He lets the Magna Carta, the Declaration of Independence and the Bill of Rights bellow for themselves. He follows the development of Habeas Corpus, and lets us contrast this with Guantanamo. As you would expect with a judge, everything, eventually becomes either right or wrong. The ambiguity of the West's response to Terrorism is anathema to him. Let the Sky's fall.
So, in my praise of this book ,also comes my reservation. Individuals allow their behaviour in societies be guided by laws, to which they have some input and to which they give consent. If done impartially, judgements can be accepted. Laws made by dictators are invalid from their inception, (so, no, you cant just be obeying orders). Fine on the first bit, what do you do about the second bit?
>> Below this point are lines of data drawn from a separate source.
(** The ACEs of AceList; [Some None] is the early return.  The result is Ace and
    NewAceCount. *)
Fixpoint list_loop (fuel : nat) (AceList : list Z) (AceRevision AceListLength Ace NewAceCount : Z)
    : option (option (Z * Z)) :=
  match fuel with
  | O => None
  | S fuel =>
      if Ace <? AceListLength then
        s ← AceSize AceList Ace;
        if (s <? sizeof_ACE_HEADER) || (Ace + s >? AceListLength) then Some None
        else
          t ← AceType AceList Ace;
          if (t >? ACCESS_MAX_MS_V2_ACE_TYPE) && (t <=? ACCESS_MAX_MS_V3_ACE_TYPE) && (AceRevision <? ACL_REVISION3)
          then Some None
          else if (t >? ACCESS_MAX_MS_V3_ACE_TYPE) && (AceRevision <? ACL_REVISION4) then Some None
          else Ace ← NextAce AceList Ace; list_loop fuel AceList AceRevision AceListLength Ace (u32 (NewAceCount + 1))
      else Some (Some (Ace, NewAceCount))
  end.

Fixpoint skip_aces (m : list Z) (n : nat) (Ace : Z) : option Z :=
  match n with O => Some Ace | S n => Ace ← NextAce m Ace; skip_aces m n Ace end.

Definition RtlAddAce (m : list Z) (AceRevision StartingAceIndex : Z) (AceList : list Z) (AceListLength : Z)
    : option (Z * list Z) :=
  f ← find_free Acl m;
  match f with
  | None => Some (STATUS_INVALID_PARAMETER, m)
  | Some FirstFree =>
      r ← AclRevision m; Size ← AclSize m; n ← AceCount m;
      let NewRevision := if u8 AceRevision >? r then u8 AceRevision else r in
      l ← list_loop (S (Z.to_nat AceListLength)) AceList AceRevision AceListLength 0 0;
      match l with
      | None => Some (STATUS_INVALID_PARAMETER, m)
      | Some (Ace, NewAceCount) =>
          if negb (Ace =? AceListLength) then Some (STATUS_INVALID_PARAMETER, m)
          else
            match FirstFree with
            | None => Some (STATUS_BUFFER_TOO_SMALL, m)
            | Some f =>
                if f + AceListLength >? Size then Some (STATUS_BUFFER_TOO_SMALL, m)
                else
                  AcePosition ← skip_aces m (Z.to_nat (Z.min StartingAceIndex n)) FirstAce;
                  m ← RtlpAddData AceList AceListLength m AcePosition (u32 (f - AcePosition));
                  n ← AceCount m;
                  m ← set_USHORT m 4 (u16 (n + NewAceCount));
                  m ← set_UCHAR m 0 NewRevision;
                  Some (STATUS_SUCCESS, m)
            end
      end
  end.

Definition RtlDeleteAce (m : list Z) (AceIndex : Z) : option (Z * list Z) :=
  if negb (RtlValidAcl Acl m) then Some (STATUS_INVALID_PARAMETER, m)
  else
    n ← AceCount m;
    if AceIndex >=? n then Some (STATUS_INVALID_PARAMETER, m)
    else
      '(b, FirstFree) ← RtlFirstFreeAce m;
      if negb b then Some (STATUS_INVALID_PARAMETER, m)
      else
        Ace ← skip_aces m (Z.to_nat AceIndex) FirstAce;
        s ← AceSize m Ace;
        f ← FirstFree;
        m ← RtlpDeleteData m Ace s (u32 (f - Ace));
        n ← AceCount m;
        m ← set_USHORT m 4 (u16 (n - 1));
        Some (STATUS_SUCCESS, m).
So the specific unease. What do we do about assassinations ordered by democratically elected politicians, done in the name of protecting society from terrorists? How far do we go?
I write this in the week when Osama Bin Laden was killed. I am not sure if the killing was legal, per se, though I can see how it was justified. I think that if he had been captured alive, there would have been an almighty legal tangle about where to jail him, where to try him etc. And yet he was a homicidal maniac, with quite a following. Also I am aware of the Tunisian revolution, sparked by a youth committing suicide in despair at this treatment by a corrupt government. The rule of the people overthrew the government, not the rule of law.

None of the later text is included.